The water impact problem for wedge shapes is standard.
| Benchmark | Shape | Verification Target |
|---|---|---|
| Wagner theory | 2D wedge | Impact pressure distribution |
| Zhao & Faltinsen experiment | 2D wedge (β=30°) | Pressure time history |
| Aarsnes elastic wedge | 2D elastic panel | FSI response |
| Luo experiment | 3D bow section | 3D pressure distribution |
Container Ship "Whipping"—The Entire Ship Shakes After Slamming
Immediately after slamming occurs, the entire hull vibrates longitudinally like a plucked guitar string, a phenomenon called "whipping." For large container ships, the natural period is about 2~4 seconds, and bending stress spikes of several hundred MPa repeat 5~10 times at the ship's midsection after slamming. In the 2013 MOL Comfort sinking accident (where a container ship broke in two), it was suggested that this whipping stress may have exceeded design assumptions. Following this accident, the International Association of Classification Societies (IACS) revised regulations to explicitly incorporate whipping stress into container ship design criteria (UR S11A). This was a turning point where slamming-whipping coupled analysis became essential for design.
Analogy for Analysis Flow
Have you ever inflated a balloon? In that moment, a sophisticated fluid-structure interaction is actually happening. Internal air pressure (fluid) pushes and expands the rubber wall (structure)→the expanded wall changes the internal pressure distribution→the changed pressure further deforms the wall... Repeating this catchball at each computational step is FSI analysis.

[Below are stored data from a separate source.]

(** C4 as stated fails: the server answers 200 with a body whose [data]
    object has no [startTimestamp]; the field is absent, yet
    [checkNodeStatus] returns true. *)
Lemma checkNodeStatus_absent_field :
  JS.lookup "startTimestamp" [] = JS.Undefined /\
  startTimestamp_of Scenario.running_without_timestamp = Some JS.Undefined /\
  fst (status_request (Scenario.answering Scenario.running_without_timestamp 200)
         Scenario.session [])
    = Ok (Some (Response.mk 200 Scenario.running_without_timestamp)) /\
  fst (LayerEdgeConnection.checkNodeStatus
         (Scenario.answering Scenario.running_without_timestamp 200)
         Scenario.session []) = Ok true.
Proof. repeat split; vm_compute; reflexivity. Qed.

(** What [checkInvite] does, by what its request returned. *)
Lemma checkInvite_cases (env : Env) (this : LayerEdgeConnection.t) (h : trace) :
  exists response,
    fst (LayerEdgeConnection.makeRequest env this "post"
           "https://referralapi.layeredge.io/api/referral/verify-referral-code"
           (LayerEdgeConnection.mkExtra
              (Some (JS.Obj [("invite_code", JS.Str (LayerEdgeConnection.refCode this))]))
              None) h) = Ok response /\
    match LayerEdgeConnection.body response with
    | None => fst (LayerEdgeConnection.checkInvite env this h) = Ok false
    | Some data =>
        match valid_of data with
        | Some v => fst (LayerEdgeConnection.checkInvite env this h) = Ok (JS.is_true v)
        | None => fst (LayerEdgeConnection.checkInvite env this h) = Throw JS.TypeError
        end
    end.
Proof.
  unfold LayerEdgeConnection.checkInvite, bind.
  case_request. exists response. split; [reflexivity|].
  destruct (LayerEdgeConnection.body response) as [data|]; [|reflexivity].
  unfold valid_of, prop.
  destruct (JS.get data "data") as [inner|]; [|reflexivity].
  cbn. destruct (JS.get inner "valid") as [v|]; [|reflexivity].
  cbn. destruct (JS.is_true v); reflexivity.
Qed.

Lemma registerWallet_total (env : Env) (this : LayerEdgeConnection.t) :
  total (LayerEdgeConnection.registerWallet env this).
Proof.
  intros h. unfold LayerEdgeConnection.registerWallet, bind.
  case_request.
  destruct (LayerEdgeConnection.body response); cbn; eauto.
Qed.

Lemma checkNodePoints_total (env : Env) (this : LayerEdgeConnection.t) :
  total (LayerEdgeConnection.checkNodePoints env this).
Proof.
  intros h. unfold LayerEdgeConnection.checkNodePoints, bind.
  case_request.
  destruct (LayerEdgeConnection.body response); cbn; eauto.
Qed.

(** [try { ... } catch { return false }] returns in every case. *)
Lemma try_catch_total {A} (m : M A) (handler : JS.exn -> M A) :
  (forall e, total (handler e)) -> total (try_catch m handler).
Proof.
  intros Hh h. unfold try_catch.
  destruct (m h) as [[a|e] t1]; [cbn; eauto|].
  destruct (Hh e (h ++ t1)) as [a Ha].
  destruct (handler e (h ++ t1)) as [r t2]. cbn in *. eauto.
Qed.

Lemma dailyCheckIn_total (env : Env) (this : LayerEdgeConnection.t) :
  total (LayerEdgeConnection.dailyCheckIn env this).
Proof.
  apply try_catch_total. intros e h. exists false. reflexivity.
Qed.

(** C5: the operations are not all exception-free.  With a 200 answer
    whose body is the empty object, [checkInvite] and [checkNodeStatus]
    read a property of [undefined] and the TypeError escapes them; when the
    signer rejects, [connectNode] and [stopNode] let the rejection escape.
    [dailyCheckIn], the one operation with a [try]/[catch], returns false
    on the same failure. *)
Theorem operations_throw :
  fst (LayerEdgeConnection.checkInvite (Scenario.answering Scenario.empty_object 200)
         Scenario.session []) = Throw JS.TypeError /\
  fst (LayerEdgeConnection.checkNodeStatus (Scenario.answering Scenario.empty_object 200)
         Scenario.session []) = Throw JS.TypeError /\
  fst (LayerEdgeConnection.connectNode Scenario.cannot_sign Scenario.session [])
    = Throw (JS.LibraryError "signMessage") /\
  fst (LayerEdgeConnection.stopNode Scenario.cannot_sign Scenario.session [])
    = Throw (JS.LibraryError "signMessage") /\
  fst (LayerEdgeConnection.dailyCheckIn Scenario.cannot_sign Scenario.session [])
    = Ok false.
Proof. repeat split; vm_compute; reflexivity. Qed.

(** C6 (amended): [dailyCheckIn] never throws.  When the signer rejects it
    returns false.  Otherwise it returns by what the request brought back:
    false when the executor failed or the body is missing or falsy; with a
    truthy body whose [statusCode] is 405, true (logging the cooldown cut
    out of the message by [/after\s+([^!]+)!/], or the fallback text when
    the pattern does not match) when the message is a string, and false
    when it is not, the failed [match] call being caught; true for every
    other truthy body. *)
Theorem dailyCheckIn_result (env : Env) (this : LayerEdgeConnection.t) (h : trace) :
  let timestamp := now env h in
  let message := claim_message this timestamp in
  let out := LayerEdgeConnection.dailyCheckIn env this h in
  match signMessage env (LayerEdgeConnection.wallet this) message with
  | None => fst out = Ok false
  | Some signature =>
      exists response,
        fst (claim_request env this timestamp signature
               (h ++ [EvSign (LayerEdgeConnection.wallet this) message])) = Ok response /\
        match LayerEdgeConnection.body response with
        | None => fst out = Ok false
        | Some data =>
            if already_claimed data then
              match JS.get_opt data "message" with
              | JS.Str text =>
                  fst out = Ok true /\
                  In (EvLog info "⚠️ 每日签到已完成"
                        (JS.Str ("请在 " ++ cooldownTime text ++ " 后再来")))
                     (snd out)
              | _ => fst out = Ok false
              end
            else
              fst out = Ok true /\ In (EvLog info "✅ 每日签到成功" data) (snd out)
        end
  end.
Proof.
  intros timestamp message out. subst out.
  unfold LayerEdgeConnection.dailyCheckIn, try_catch, bind, Date_now, sign.
  fold timestamp. fold (claim_message this timestamp). fold message.
  destruct (signMessage env (LayerEdgeConnection.wallet this) message)
    as [signature|]; [|reflexivity].
  unfold claim_request. rewrite !app_nil_r.
  case_request. exists response. split; [reflexivity|].
  destruct (LayerEdgeConnection.body response) as [data|]; [|reflexivity].
  unfold already_claimed.
  destruct (JS.truthy (JS.get_opt data "statusCode")
            && JS.eq_num (JS.get_opt data "statusCode") 405).
  - destruct (JS.get_opt data "message"); try reflexivity.
    cbn [String_match ret logger.info logger.log emit fst snd app].
    split; [reflexivity|].
    right. apply in_or_app. right. left. reflexivity.
  - cbn [ret logger.info logger.log emit fst snd app].
    split; [reflexivity|].
    right. apply in_or_app. right. left. reflexivity.
Qed.

(** C6 as stated fails: the server answers 200 with the truthy body
    [{statusCode: 405}], which has no message text; the body is delivered,
    yet [dailyCheckIn] returns false. *)
Lemma dailyCheckIn_claimed_without_message :
  LayerEdgeConnection.body (Some (Response.mk 200 Scenario.claimed_without_message))
    = Some Scenario.claimed_without_message /\
  fst (claim_request (Scenario.answering Scenario.claimed_without_message 200)
         Scenario.session 1700000000000
         ("signed:" ++ claim_message Scenario.session 1700000000000)
         [EvSign (LayerEdgeConnection.wallet Scenario.session)
                 (claim_message Scenario.session 1700000000000)])
    = Ok (Some (Response.mk 200 Scenario.claimed_without_message)) /\
  fst (LayerEdgeConnection.dailyCheckIn
         (Scenario.answering Scenario.claimed_without_message 200)
         Scenario.session []) = Ok false.
Proof. repeat split; vm_compute; reflexivity. Qed.

(** ** The orchestration loop *)

Lemma proxies_given_app (t1 t2 : trace) :
  proxies_given (t1 ++ t2) = proxies_given t1 ++ proxies_given t2.
Proof.
  induction t1 as [|e t1 IH]; [reflexivity|].
  destruct e as [| | | | |name args|]; simpl; try exact IH.
  destruct args as [|proxy args]; [exact IH|].
  destruct (name =? "constructor")%string; simpl; congruence.
Qed.

(** One wallet's body of the loop, run against the stand-in: it returns,
    and the calls it made are the sequence for what the methods returned. *)
Lemma process_wallet_calls (answer : script) (proxies : list string)
    (total i : nat) (wallet : Entry.t) (h : trace) :
  let r := process_wallet (StandIn answer) proxies total i wallet h in
  fst r = Ok tt /\
  proxies_given (snd r) = [nullable (select_proxy proxies i)] /\
  exists checkedIn running stopped connected counted,
    calls (snd r) =
    map event_of_call
      (sequence (select_proxy proxies i) (Entry.privateKey wallet)
         checkedIn running stopped connected counted).
Proof.
  unfold process_wallet, try_catch, bind, StandIn, stand_in_method,
    logger.verbose, logger.info, logger.error, logger.progress, logger.log, emit, ret.
  cbn -[select_proxy string_of_nat String.append].
  match goal with
  | |- context [if answer "checkNodeStatus" ?hh then _ else _] =>
      destruct (answer "checkNodeStatus" hh) eqn:Hrun
  end;
    cbn -[select_proxy string_of_nat String.append];
    (split; [reflexivity|]); (split; [reflexivity|]).
  - eexists _, true, _, _, _. reflexivity.
  - eexists _, false, false, _, _. reflexivity.
Qed.

Lemma for_wallets_calls (answer : script) (proxies : list string) (total : nat)
    (wallets : list Entry.t) :
  forall i h,
    let r := for_wallets (StandIn answer) proxies total i wallets h in
    fst r = Ok tt /\
    proxies_given (snd r)
      = map (fun j => nullable (select_proxy proxies j)) (seq i (length wallets)) /\
    pass proxies i wallets (calls (snd r)).
Proof.
  induction wallets as [|wallet rest IH]; intros i h.
  - cbn. repeat split. constructor.
  - cbn [for_wallets]. unfold bind.
    destruct (process_wallet_calls answer proxies total i wallet h)
      as (R1 & R2 & d & s & p & c & q & R3).
    destruct (process_wallet (StandIn answer) proxies total i wallet h) as [r1 t1].
    cbn [fst snd] in R1, R2, R3. subst r1.
    specialize (IH (S i) (h ++ t1)).
    destruct (for_wallets (StandIn answer) proxies total (S i) rest (h ++ t1)) as [r2 t2].
    cbn [fst snd] in IH |- *. destruct IH as (I1 & I2 & I3).
    repeat split.
    + exact I1.
    + rewrite proxies_given_app, R2, I2. reflexivity.
    + rewrite calls_app, R3. constructor. exact I3.
Qed.

Lemma cycles_calls (answer : script) (proxies : list string) (wallets : list Entry.t) :
  forall n h,
    let r := cycles (StandIn answer) proxies wallets n h in
    fst r = Ok Cycling /\
    proxies_given (snd r)
      = concat (repeat (map (fun j => nullable (select_proxy proxies j))
                            (seq 0 (length wallets))) n) /\
    passes proxies wallets n (calls (snd r)).
Proof.
  induction n as [|n IH]; intros h.
  - cbn. repeat split. constructor.
  - cbn [cycles]. unfold bind.
    destruct (for_wallets_calls answer proxies (length wallets) wallets 0 h)
      as (R1 & R2 & R3).
    destruct (for_wallets (StandIn answer) proxies (length wallets) 0 wallets h)
      as [r1 t1].
    cbn [fst snd] in R1, R2, R3. subst r1.
    unfold logger.warn, logger.log, delay, emit.
    match goal with
    | |- context [cycles _ _ _ n ?hh] =>
        specialize (IH hh); destruct (cycles (StandIn answer) proxies wallets n hh) as [r2 t2]
    end.
    cbn [fst snd] in IH |- *. destruct IH as (I1 & I2 & I3).
    repeat split.
    + exact I1.
    + rewrite !proxies_given_app. cbn [proxies_given repeat concat app].
      rewrite R2, I2. reflexivity.
    + rewrite !calls_app. cbn [calls app]. constructor; assumption.
Qed.

Lemma readFile_lines (env : Env) (pathFile : string) (h : trace) (lines : list string) :
  fst (readFile env pathFile h) = Ok lines ->
  Forall (fun l => nonempty l = true) lines.
Proof.
  unfold readFile. destruct (fs_readFile env pathFile) as [datas|]; cbn.
  - intros [= <-]. apply Forall_forall. intros l Hl.
    apply filter_In in Hl. apply Hl.
  - intros [= <-]. constructor.
Qed.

Common Pitfalls for Beginners
"One-way coupling should be enough, right?"—This misjudgment is the most dangerous in coupled analysis. If structural deformation is微小, one-way may indeed suffice. However, in cases like heart valve opening/closing where deformation significantly changes the flow path, one-way coupling is completely inadequate. A rule of thumb is "whether deformation exceeds 1% of the characteristic length." If it does, bidirectional coupling is mandatory. If you settle for one-way, the result can be "plausible but actually completely wrong"—this is the scariest pattern.
Thinking About Boundary Conditions
Data exchange at the coupling interface is like "border control." Each country (physical field) has its own laws (governing equations), but if the exchange of people and goods (force, temperature, displacement) at the border (interface) is not managed accurately, the economies (energy balance) of both countries collapse. Interpolation when meshes don't match is like a "translator"—the smaller the mistranslation (interpolation error), the better the result.
Software Comparison
Tool Comparison
What software is suitable for slamming analysis?